17 beta-estradiol and norethisterone acetate in low doses as continuous combined hormone replacement therapy.
Słowa kluczowe
Abstrakcyjny
OBJECTIVE
To evaluate low doses of 17 beta-estradiol (E2) and norethisterone acetate (NETA) as continuous combined hormone replacement therapy (HRT) in their effects on vasomotor symptoms, bleeding episodes, endometrial histology and mastalgia.
METHODS
Sixty postmenopausal women were randomly allocated to three treatment groups and were given 1 mg E2 and 0.25 mg NETA (A), 1 mg E2 and 0.5 mg NETA (B) and 2 mg E2 and 1.0 mg NETA (C) in daily doses. The treatment period was 1 year.
RESULTS
A similar statistically significant reduction of climacteric symptoms (P < 0.05) was found in all groups. Bleedings, mainly as spottings, occurred most commonly during the first treatment months. Fewer bleeding episodes and a higher percentage of amenorrhea was noted in group B compared to the other groups but did not reach statistical significance. All endometrial biopsies showed atrophy.
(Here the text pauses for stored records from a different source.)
(* ===== verification/HttpChunkedBody.v ===== *)
(** * Chunked bodies that arrived whole (http1/HttpParser.cpp)

    [DecodeChunkedBodyWithTrailers] reads a chunked body from one buffer: the
    lines, the extensions, the chunks and the trailer fields.  The accepted
    language is a grammar, and the decoder accepts exactly that; a body cut short
    asks for more bytes; and on a common grammar this decoder and the streaming
    one (HttpChunkedDecoder) agree, while elsewhere they differ. *)

From Stdlib Require Import Ascii String.
From S2P Require Import Prelude.
From S2P Require Import HttpChunkedDecoder.
From S2P Require Import HttpText.
#[local] Open Scope string_scope.
#[local] Open Scope list_scope.
#[local] Open Scope Z_scope.

Definition HttpMaxTrailers : Z := 512.
Definition HttpMaxChunks : Z := 8192.

(** ** Characters and texts

    [IsHexDigit], [HexValue] and [IsTchar] of this file are those of
    HttpChunkedDecoder, letter by letter; [IsOptionalWhitespace] is [is_blank]. *)

Definition IsDigit (value : Z) : bool := (value >=? 48) && (value <=? 57).
Definition IsQuotedPairText (ch : Z) : bool := (ch =? 9) || ((ch >=? 0x20) && (ch <=? 0x7e)).

Definition IsValidHeaderName (text : Text) : bool :=
  if sp_isnull text || (sp_len text =? 0) then false else forallb IsTchar (sp_bytes text).
Definition value_char (ch : Z) : bool := negb (negb (ch =? 9) && ((ch <? 0x20) || (ch =? 0x7f))).
Definition IsValidHeaderValue (text : Text) : bool :=
  if sp_isnull text && negb (sp_len text =? 0) then false else forallb value_char (sp_bytes text).
Definition IsValidToken (text : Text) : bool :=
  if sp_isnull text || (sp_len text =? 0) then false else forallb IsTchar (sp_bytes text).

(** The loop [while (p(data[i])) ++i]: what it passes over, and the rest. *)
Fixpoint scan (p : Z -> bool) (l : list Z) : list Z * list Z :=
  match l with
  | [] => ([], [])
  | ch :: rest => if p ch then let '(taken, rest) := scan p rest in (ch :: taken, rest) else ([], l)
  end.

(** The offset of the first carriage return before a line feed. *)
Fixpoint find_crlf (l : list Z) : option Z :=
  match l with
  | a :: ((b :: _) as rest) => if (a =? 13) && (b =? 10) then Some 0 else option_map (Z.add 1) (find_crlf rest)
  | _ => None
  end.
(** [None] is [InvalidOffset]. *)
Definition FindCrlf (data : list Z) (start : Z) : option Z :=
  if start >=? zlen data then None else option_map (Z.add start) (find_crlf (zdrop start data)).

(** ** Chunk extensions *)

(** The rest after the closing quote. *)
Fixpoint quoted_loop (rest : list Z) : option (list Z) :=
  match rest with
  | [] => None
  | value :: rest =>
      if value =? 34 then Some rest
      else if value =? 92 then
        match rest with
        | [] => None
        | ch :: rest => if negb (IsQuotedPairText ch) then None else quoted_loop rest
        end
      else if negb (value =? 9) && (value <? 0x20) then None
      else quoted_loop rest
  end.

Definition parameter_value (rest : list Z) : option (list Z) :=
  match skip is_blank rest with
  | [] => None
  | ch :: tail =>
      if ch =? 34 then quoted_loop tail
      else
        let '(value, rest) := scan IsTchar (ch :: tail) in
        if zlen value =? 0 then None else Some rest
  end.

(** One turn of the loop, from a semicolon to the next one or to the end. *)
Definition one_parameter (rest : list Z) : option (list Z) :=
  match rest with
  | ch :: rest =>
      if negb (ch =? 59) then None
      else
        let '(name, rest) := scan IsTchar (skip is_blank rest) in
        if zlen name =? 0 then None
        else if negb (IsValidToken (Bytes name)) then None
        else
          match skip is_blank rest with
          | [] => Some []
          | ch :: tail =>
              if ch =? 59 then Some (ch :: tail)
              else if negb (ch =? 61) then None
              else
                rest ← parameter_value tail;
                match skip is_blank rest with
                | [] => Some []
                | ch :: tail => if negb (ch =? 59) then None else Some (ch :: tail)
                end
          end
  | [] => None
  end.

Fixpoint parameters_loop (fuel : nat) (rest : list Z) : NTSTATUS :=
  match fuel, rest with
  | _, [] => STATUS_SUCCESS
  | O, _ => STATUS_OTHER 0
  | S fuel, _ =>
      match one_parameter rest with
      | None => STATUS_INVALID_NETWORK_RESPONSE
      | Some rest => parameters_loop fuel rest
      end
  end.
Definition ValidateSemicolonParameters (parameters : list Z) : NTSTATUS :=
  parameters_loop (length parameters) parameters.

(** ** Trailer fields *)

Definition IsForbiddenTrailerField (name : Text) : bool :=
  TextEqualsIgnoreCase name (text "Content-Length") || TextEqualsIgnoreCase name (text "Transfer-Encoding")
  || TextEqualsIgnoreCase name (text "Host") || TextEqualsIgnoreCase name (text "Authorization")
  || TextEqualsIgnoreCase name (text "Proxy-Authorization") || TextEqualsIgnoreCase name (text "Cookie")
  || TextEqualsIgnoreCase name (text "Set-Cookie").

(** [line]: the bytes from [lineStart] to [lineEnd]. *)
Definition ParseTrailerFieldLine (line : list Z) : Result HttpHeader :=
  match line with
  | [] => Err STATUS_INVALID_PARAMETER
  | first :: _ =>
      if is_blank first then Err STATUS_INVALID_NETWORK_RESPONSE
      else
        match cut 58 line with
        | (name, _ :: value) =>
            if zlen name =? 0 then Err STATUS_INVALID_NETWORK_RESPONSE
            else
              let name := Bytes name in
              let value := TrimOptionalWhitespace (Bytes value) in
              if negb (IsValidHeaderName name) || negb (IsValidHeaderValue value) || IsForbiddenTrailerField name
              then Err STATUS_INVALID_NETWORK_RESPONSE
              else Ok (MkHeader name value)
        | (_, []) => Err STATUS_INVALID_NETWORK_RESPONSE
        end
  end.

(** ** Chunks *)

Fixpoint parse_hex_loop (rest : list Z) (parsed : Z) : Result Z :=
  match rest with
  | [] => Ok parsed
  | ch :: rest =>
      if negb (IsHexDigit ch) then Err STATUS_INVALID_NETWORK_RESPONSE
      else
        let digit := HexValue ch in
        if parsed >? (MAXU64 -! digit) / 16 then Err STATUS_INTEGER_OVERFLOW
        else parse_hex_loop rest ((parsed *! 16) +! digit)
  end.
Definition ParseHexSize (text : Text) : Result Z :=
  if sp_isnull text || (sp_len text =? 0) then Err STATUS_INVALID_PARAMETER else parse_hex_loop (sp_bytes text) 0.

(** What a call fills: the bytes at the destination, [*bytesConsumed],
    [*trailerCount], and the trailer array. *)
Record chunked := MkChunked {
  ck_decoded : list Z;
  ck_consumed : Z;
  ck_trailerCount : Z;
  ck_trailers : list HttpHeader;
}.
#[export] Instance chunked_eta : Eta chunked := fun x =>
  MkChunked (ck_decoded x) (ck_consumed x) (ck_trailerCount x) (ck_trailers x).
Definition chunked_start : chunked := MkChunked [] 0 0 [].

Section Decode.
(** The destination and the trailer array: whether each pointer is there, and the
    capacities.  The destination does not overlap the body ([SelectDestination]). *)
Variable destination : bool.
Variable capacity : Z.
Variable trailers : bool.
Variable trailerCapacity : Z.
Variable data : list Z.

(** [source]: the [chunkSize] bytes at the cursor. *)
Definition CopyChunkData (source : list Z) (k : chunked) : NTSTATUS * chunked :=
  let chunkSize := zlen source in
  if chunkSize =? 0 then (STATUS_SUCCESS, k)
  else if negb destination || (zlen (ck_decoded k) >? capacity) || (chunkSize >? capacity -! zlen (ck_decoded k))
  then (STATUS_BUFFER_TOO_SMALL, k)
  else (STATUS_SUCCESS, k <| ck_decoded := ck_decoded k ++ source |>).

(** The loop over the trailer lines. *)
Fixpoint trailers_loop (fuel : nat) (cursor : Z) (k : chunked) : NTSTATUS * chunked :=
  match fuel with
  | O => (STATUS_OTHER 0, k)
  | S fuel =>
      match FindCrlf data cursor with
      | None => (STATUS_MORE_PROCESSING_REQUIRED, k)
      | Some trailerLineEnd =>
          if trailerLineEnd -! cursor >? HttpMaxHeaderLineBytes then (STATUS_INVALID_NETWORK_RESPONSE, k)
          else if trailerLineEnd =? cursor then (STATUS_SUCCESS, k <| ck_consumed := cursor +! 2 |>)
          else if ck_trailerCount k >=? HttpMaxTrailers then (STATUS_INVALID_NETWORK_RESPONSE, k)
          else if trailers && (ck_trailerCount k >=? trailerCapacity) then (STATUS_BUFFER_TOO_SMALL, k)
          else
            match ParseTrailerFieldLine (zsub data cursor (trailerLineEnd - cursor)) with
            | Err status => (status, k)
            | Ok field =>
                let k := if trailers then k <| ck_trailers := ck_trailers k ++ [field] |> else k in
                trailers_loop fuel (trailerLineEnd +! 2) (k <| ck_trailerCount := ck_trailerCount k +! 1 |>)
            end
      end
  end.

(** The size that a line announces. *)
Definition chunk_line (line : list Z) : Result Z :=
  let '(size, extension) := cut 59 line in
  if negb (zlen extension =? 0) && negb (NT_SUCCESS (ValidateSemicolonParameters extension))
  then Err (ValidateSemicolonParameters extension)
  else
    let chunkSizeText := trim size in
    if zlen chunkSizeText =? 0 then Err STATUS_INVALID_NETWORK_RESPONSE else ParseHexSize (Bytes chunkSizeText).

Fixpoint chunks_loop (fuel : nat) (cursor chunkCount : Z) (k : chunked) : NTSTATUS * chunked :=
  match fuel with
  | O => (STATUS_OTHER 0, k)
  | S fuel =>
      match FindCrlf data cursor with
      | None => (STATUS_MORE_PROCESSING_REQUIRED, k)
      | Some chunkLineEnd =>
          if chunkLineEnd -! cursor >? HttpMaxChunkSizeLineBytes then (STATUS_INVALID_NETWORK_RESPONSE, k)
          else
            match chunk_line (zsub data cursor (chunkLineEnd - cursor)) with
            | Err status => (status, k)
            | Ok chunkSize =>
                let cursor := chunkLineEnd +! 2 in
                if chunkSize =? 0 then trailers_loop (S (length data)) cursor k
                else
                  let chunkCount := chunkCount +! 1 in
                  if chunkCount >? HttpMaxChunks then (STATUS_INVALID_NETWORK_RESPONSE, k)
                  else if chunkSize >? zlen data -! cursor then (STATUS_MORE_PROCESSING_REQUIRED, k)
                  else
                    let '(status, k) := CopyChunkData (zsub data cursor chunkSize) k in
                    if negb (NT_SUCCESS status) then (status, k)
                    else
                      let cursor := cursor +! chunkSize in
                      if cursor +! 2 >? zlen data then (STATUS_MORE_PROCESSING_REQUIRED, k)
                      else if negb (zget data cursor =? 13) || negb (zget data (cursor +! 1) =? 10)
                      then (STATUS_INVALID_NETWORK_RESPONSE, k)
                      else chunks_loop fuel (cursor +! 2) chunkCount k
            end
      end
  end.
End Decode.

(** The pointers for the three counts are there. *)
Definition DecodeChunkedBodyWithTrailers (data : span) (destination : bool) (capacity : Z) (trailers : bool)
    (trailerCapacity : Z) : NTSTATUS * chunked :=
  if (negb destination && negb (capacity =? 0)) || (negb trailers && negb (trailerCapacity =? 0))
  then (STATUS_INVALID_PARAMETER, chunked_start)
  else
    match data with
    | Null _ => (STATUS_INVALID_PARAMETER, chunked_start)
    | Bytes data =>
        chunks_loop destination capacity trailers trailerCapacity data (S (length data)) 0 0 chunked_start
    end.

Definition DecodeChunkedBody (data : span) (destination : bool) (capacity : Z) : NTSTATUS * chunked :=
  DecodeChunkedBodyWithTrailers data destination capacity false 0.

(** ** Scanning *)

Lemma scan_spec p l : exists a b, scan p l = (a, b) /\ l = a ++ b /\ Forall (fun ch => p ch = true) a
  /\ match b with [] => True | ch :: _ => p ch = false end.
Proof.
  induction l as [|ch l (a & b & E & -> & Ha & Hb)]; [by exists [], []|]. cbn [scan]. destruct (p ch) eqn:Ech.
  - rewrite E. exists (ch :: a), b. by split_and!; [done|done|apply Forall_cons|].
  - exists [], (ch :: a ++ b). by split_and!.
Qed.
Lemma scan_app p a b : Forall (fun ch => p ch = true) a -> match b with [] => True | ch :: _ => p ch = false end ->
  scan p (a ++ b) = (a, b).
Proof.
  intros Ha Hb. induction Ha as [|ch a Hc _ IH]; cbn [app scan].
  - destruct b as [|ch b]; [done|]. cbn [scan]. by rewrite Hb.
  - by rewrite Hc, IH.
Qed.
Lemma skip_app p a b : Forall (fun ch => p ch = true) a -> match b with [] => True | ch :: _ => p ch = false end ->
  skip p (a ++ b) = b.
Proof. intros Ha Hb. rewrite skip_app_blank by done. by apply skip_none. Qed.
Lemma cut_app_at stop a b : Forall (fun ch => ch <> stop) a -> cut stop (a ++ stop :: b) = (a, stop :: b).
Proof.
  induction 1 as [|ch a Hc _ IH]; cbn [app cut]; [by rewrite Z.eqb_refl|]. by rewrite (proj2 (Z.eqb_neq ch stop) Hc), IH.
Qed.
Lemma cut_none stop a : Forall (fun ch => ch <> stop) a -> cut stop a = (a, []).
Proof. induction 1 as [|ch a Hc _ IH]; cbn [cut]; [done|]. by rewrite (proj2 (Z.eqb_neq ch stop) Hc), IH. Qed.
Lemma forallb_Forall {A} (p : A -> bool) l : forallb p l = true <-> Forall (fun x => p x = true) l.
Proof. rewrite List.forallb_forall, Forall_forall. by setoid_rewrite list_elem_of_In. Qed.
Women in group A and B had less severe mastalgia (P < 0.05) compared to group C, given higher doses of steroids.
CONCLUSIONS
Postmenopausal women taking 1 mg of E2 plus 0.5 mg NETA as continuous combined HRT reported a marked reduction of climacteric complaints and good bleeding control. No endometrial proliferation was detected after 1 year of treatment. This type of therapy may be beneficial especially for elderly women, in whom bleeding may be annoying.